First of all, there is no real 'intelligence' innate to artificial Neural Networks (NNs).
All they do is trying to approximate a mathematical function with a certain degree of generalization (hopefully without learning a given dataset by heart, i.e. hopefully without overfitting).
The more nodes (or neurons) you include into the network, the more complex a function can be that a network can learn to approximate. It's similar to high-school math: The higher the degree of some polynomial, the better the polynomial can be adjusted to fit some observation to be modeled; with the only difference being that NNs commonly include non-linearities and are trained via some kind of stochastic gradient descent.
So, yes. The more nodes a model possesses, the higher the so-called model capacity, i.e. the higher the degree of freedom a NN-model has to fit some function. After all, NN are said to be universal function approximators - given they have enough internal nodes in their hidden layer(s) to fit some given function.
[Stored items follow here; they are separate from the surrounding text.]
(** X26: capturing en passant.  When, in a reachable state, a pawn makes a
    valid move to another file onto a square where no opposing piece stands,
    that square is the en-passant square of the flags, an opposing pawn
    stands beside the origin on the destination's file, and [makeMove]
    removes it: its square is free of the other side afterwards, and the
    other side has one piece less. *)
Theorem en_passant_capture (side : bool) (b b' : board) (fl fl' : flags)
        (fro to : pos) (promote : ptype) :
  reachable (side, b, fl) ->
  isValidMove side b fl fro to = Ok (Some true) ->
  getType side b fro = kP ->
  fst to <> fst fro ->
  isOccupied (negb side) b to = false ->
  makeMove side b fro to fl promote = Ok (negb side, b', fl') ->
  snd fl = Some to
  /\ In (mkPiece (fst to) (snd fro) kP) (pieces b (negb side))
  /\ isOccupied (negb side) b' (fst to, snd fro) = false
  /\ S (List.length (pieces b' (negb side)))
     = List.length (pieces b (negb side)).
Proof.
  intros Hre Hv Hg Hx Hopp Hmk.
  pose proof (reachable_Inv _ Hre) as HI.
  pose proof (reachable_enp _ Hre) as He.
  cbv beta iota delta [enp_sound] in He.
  destruct HI as (Hwf & Hfl & Hrs & Hc).
  assert (Hm : move side b fro to promote = Ok b').
  { unfold makeMove in Hmk. rewrite copy_id in Hmk.
    destruct (move side b fro to promote); cbn [bind] in Hmk; [|discriminate].
    destruct (updateFlags _ _ _ _ _); cbn [bind] in Hmk; [|discriminate].
    inversion Hmk; reflexivity. }
  clear Hmk.
  destruct (isValidMove_true _ _ _ _ _ Hv) as (_ & Ho & _ & q & Hq & _ & Hin).
  assert (Hp : pt q = kP) by (unfold getType in Hg; rewrite Hq in Hg; exact Hg).
  destruct (find_at_pos_Some _ _ _ Hq) as [Hqin Hqpos].
  assert (Exy : px q = fst fro /\ py q = snd fro)
    by (rewrite <- Hqpos; split; reflexivity).
  destruct Exy as [Ex Ey].
  (* the candidate is a diagonal pawn step, allowed by the en-passant flag *)
  rewrite rawMoves_eq in Hin. cbn [fst] in Hin. unfold rawMovesBase in Hin.
  rewrite Hp in Hin. change (ptype_eqb kP kK) with false in Hin.
  change (ptype_eqb kP kP) with true in Hin. cbn [app] in Hin.
  rewrite Ex, Ey in Hin.
  pose proof (pawn_diagonal_rank _ _ _ _ _ _ Hin Hx) as Hrank.
  destruct (pawn_diagonal _ _ _ _ _ _ Hin Hx) as [_ [Hocc|Henp]];
    [congruence|].
  destruct (He to Henp) as [Hsq Hpawn].
  assert (Erow : snd fro = 4 + side_int side)
    by (destruct side; cbn [forward side_int] in *; lia).
  rewrite <- Erow in Hpawn.
  assert (Hup : snd to <> UP side) by (destruct side; cbn [UP]; lia).
  (* the opposing list is untouched until the en-passant removal *)
  assert (Hto0 : countAt to (pieces b (negb side)) = 0%nat)
    by (apply isOccupied_false_count; [apply Hwf|assumption]).
  assert (Hallow : ALLOWENP side b fro to = true).
  { unfold ALLOWENP. rewrite isEmpty_single.
    replace (snd fro =? 4 + side_int side) with true
      by (symmetry; apply Z.eqb_eq; assumption).
    replace (fst to =? fst fro) with false
      by (symmetry; apply Z.eqb_neq; assumption).
    destruct side; cbn [negb] in Ho, Hopp; rewrite Ho, Hopp; reflexivity. }
  assert (Hkk : pt q <> kK) by (rewrite Hp; discriminate).
  rewrite (move_not_king side b fro to promote q Hq Hkk) in Hm.
  rewrite Hp, Hallow in Hm. change (ptype_eqb kP kP) with true in Hm.
  fold (shift side b fro to) in Hm. unfold promotion in Hm.
  replace (snd to =? UP side) with false in Hm
    by (symmetry; apply Z.eqb_neq; assumption).
  cbn [bind] in Hm. unfold enPassant in Hm.
  rewrite shift_opp, (count_zero_removeAt _ _ Hto0) in Hm.
  destruct (list_remove _ _) as [l|e] eqn:Hl; cbn [bind] in Hm;
    [|discriminate].
  injection Hm as Hb'. subst b'. rewrite pieces_set_same.
  split; [exact Henp|]. split; [exact Hpawn|]. split.
  - apply count_zero_unoccupied. rewrite pieces_set_same.
    pose proof (countAt_list_remove _ _ _ (fst to, snd fro) Hl) as Hc1.
    change (mkPiece (fst to) (snd fro) kP)
      with (mkPiece (fst (fst to, snd fro)) (snd (fst to, snd fro)) kP) in Hc1.
    rewrite at_pos_mk, pos_eqb_refl in Hc1.
    pose proof (wf_own_distinct _ (negb side) Hwf (fst to, snd fro)) as Hd.
    lia.
  - apply (length_list_remove _ _ _ Hl).
Qed.

Lemma enpReady_reachable : reachable enpReady.
Proof.
  apply (play_reachable
           [((5, 7), (5, 5)); ((1, 2), (1, 3)); ((5, 5), (5, 4));
            ((4, 2), (4, 4))]
           initBoardVars).
  - apply reach_init.
  - vm_compute. reflexivity.
Defined.

Lemma en_passant_capture_witness :
  snd (snd enpReady) = Some (4, 3)
  /\ In (mkPiece (fst (4, 3)) (snd (5, 4)) kP)
        (pieces (snd (fst enpReady)) (negb false))
  /\ isOccupied (negb false) (snd (fst enpTaken)) (fst (4, 3), snd (5, 4))
     = false
  /\ S (List.length (pieces (snd (fst enpTaken)) (negb false)))
     = List.length (pieces (snd (fst enpReady)) (negb false)).
Proof.
  apply (en_passant_capture false (snd (fst enpReady)) (snd (fst enpTaken))
           (snd enpReady) (snd enpTaken) (5, 4) (4, 3) None).
  - exact enpReady_reachable.
  - vm_compute. reflexivity.
  - vm_compute. reflexivity.
  - vm_compute. discriminate.
  - vm_compute. reflexivity.
  - vm_compute. reflexivity.
Defined.

(** ** The pieces stay on the board *)

Lemma shift_on_board (side : bool) (b : board) (fro to : pos) :
  on_board b -> in_bounds to = true -> on_board (shift side b fro to).
Proof.
  intros Hb Hto s p Hp.
  assert (Hs : s = side \/ s = negb side) by (destruct s, side; auto).
  destruct Hs as [->| ->].
  - rewrite shift_own in Hp. apply relocate_In in Hp.
    destruct Hp as [Hp|(q & _ & _ & ->)]; [apply (Hb side); assumption|].
    unfold ppos. cbn [px py].
    replace (fst to, snd to) with to by (destruct to; reflexivity).
    assumption.
  - rewrite shift_opp in Hp. apply removeAt_In in Hp.
    apply (Hb (negb side)). assumption.
Qed.

Lemma promotion_on_board (side : bool) (b b1 : board) (to : pos)
      (t promote : ptype) :
  on_board b -> in_bounds to = true ->
  promotion side b to t promote = Ok b1 -> on_board b1.
Proof.
  intros Hb Hto. unfold promotion. destruct (snd to =? UP side) eqn:Eu.
  - destruct (list_remove _ _) as [l|e] eqn:Hl; cbn [bind]; [|discriminate].
    intros H; inversion H; subst b1; clear H. intros s p Hp.
    assert (Hs : s = side \/ s = negb side) by (destruct s, side; auto).
    destruct Hs as [->| ->].
    + rewrite pieces_set_same in Hp. apply in_app_or in Hp.
      destruct Hp as [Hp|[<-|[]]].
      * apply (Hb side). apply (list_remove_In _ _ _ _ Hl Hp).
      * apply Z.eqb_eq in Eu. rewrite <- Eu. unfold ppos. cbn [px py].
        replace (fst to, snd to) with to by (destruct to; reflexivity).
        assumption.
    + rewrite pieces_set_other in Hp. apply (Hb (negb side)). assumption.
  - intros H; inversion H; subst; assumption.
Qed.

Lemma enPassant_on_board (side : bool) (b b1 : board) (fro to : pos)
      (allow : bool) :
  on_board b -> enPassant side b fro to allow = Ok b1 -> on_board b1.
Proof.
  intros Hb. unfold enPassant. destruct allow.
  - destruct (list_remove _ _) as [l|e] eqn:Hl; cbn [bind]; [|discriminate].
    intros H; inversion H; subst b1; clear H. intros s p Hp.
    assert (Hs : s = side \/ s = negb side) by (destruct s, side; auto).
    destruct Hs as [->| ->].
    + rewrite pieces_set_negb in Hp. apply (Hb side). assumption.
    + rewrite pieces_set_same in Hp. apply (Hb (negb side)).
      apply (list_remove_In _ _ _ _ Hl Hp).
  - intros H; inversion H; subst; assumption.
Qed.

Lemma valid_move_on_board (side : bool) (b b' : board) (fl : flags)
      (fro to : pos) (promote : ptype) :
  on_board b ->
  isValidMove side b fl fro to = Ok (Some true) ->
  move side b fro to promote = Ok b' ->
  on_board b'.
Proof.
  intros Hb Hv Hm.
  destruct (isValidMove_true _ _ _ _ _ Hv) as (Hto & _ & _ & q & Hq & _ & _).
  pose proof (shift_on_board side b fro to Hb Hto) as H1.
  assert (Hrow : forall c, 1 <= c <= 8 -> in_bounds (c, DOWN side) = true).
  { intros c Hc. apply in_bounds_iff. destruct side; cbn [fst snd DOWN]; lia. }
  destruct (ptype_eqb (pt q) kK) eqn:Ek.
  - apply ptype_eqb_eq in Ek.
    rewrite (move_king_cases side b fro to promote q Hq Ek) in Hm.
    cbv zeta in Hm. injection Hm as Hb'.
    destruct (fst fro - fst to =? 2);
      [|destruct (fst to - fst fro =? 2);
        [destruct (find _ _) as [r|] in Hb';
         [destruct (ptype_eqb (pt r) kK) in Hb'|]|]];
      subst b'; repeat (apply shift_on_board; [|apply Hrow; lia]);
      exact H1.
  - apply ptype_eqb_neq in Ek.
    rewrite (move_not_king side b fro to promote q Hq Ek) in Hm.
    fold (shift side b fro to) in Hm.
    destruct (ptype_eqb (pt q) kP).
    + destruct (promotion side (shift side b fro to) to (pt q) promote)
        as [b2|e] eqn:Hpr; cbn [bind] in Hm; [|discriminate].
      apply (enPassant_on_board side b2 b' fro to _) with (2 := Hm).
      apply (promotion_on_board side (shift side b fro to) b2 to (pt q) promote);
        assumption.
    + inversion Hm; subst b'. exact H1.
Qed.

(** X27: the pieces stay on the board.  In every state reached from the
    initial one by moves that [isValidMove] accepted and [makeMove] applied,
    whatever promotion type [makeMove] was handed, every piece of either
    side has its file and its rank between 1 and 8. *)
Theorem validated_on_board (side s : bool) (b : board) (fl : flags)
        (p : piece) :
  validated (side, b, fl) ->
  In p (pieces b s) ->
  1 <= px p <= 8 /\ 1 <= py p <= 8.
Proof.
  intros Hre Hp.
  assert (H : on_board (snd (fst (side, b, fl)))).
  { clear Hp. induction Hre as [|sd b0 fl0 fro to promote st' Hr IH Hv Hmk].
    - intros s0 q Hq. destruct s0; cbn in Hq;
        repeat (destruct Hq as [<-|Hq]; [reflexivity|]); destruct Hq.
    - unfold makeMove in Hmk. rewrite copy_id in Hmk.
      destruct (move sd b0 fro to promote) as [nb|e] eqn:Hm;
        cbn [bind] in Hmk; [|discriminate].
      destruct (updateFlags _ _ _ _ _); cbn [bind] in Hmk; [|discriminate].
      inversion Hmk; subst st'. cbn [fst snd] in *.
      apply (valid_move_on_board sd b0 nb fl0 fro to promote); assumption. }
  cbn [fst snd] in H. apply (in_bounds_iff (ppos p)). apply (H s). assumption.
Qed.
In practice, however, you don't want to blow up a model architecture unnecessarily, since this commonly results in overfitting if it doesn't cause some instabilities of the training procedure instead.
Generally, the larger the model to be trained, the higher the computational cost to train the network.
A common suggestion is to reduce the number of nodes in a network at the expense of increasing a network's depth, i.e. the number of hidden layers. Often, that can help reduce the demand for excessively many nodes.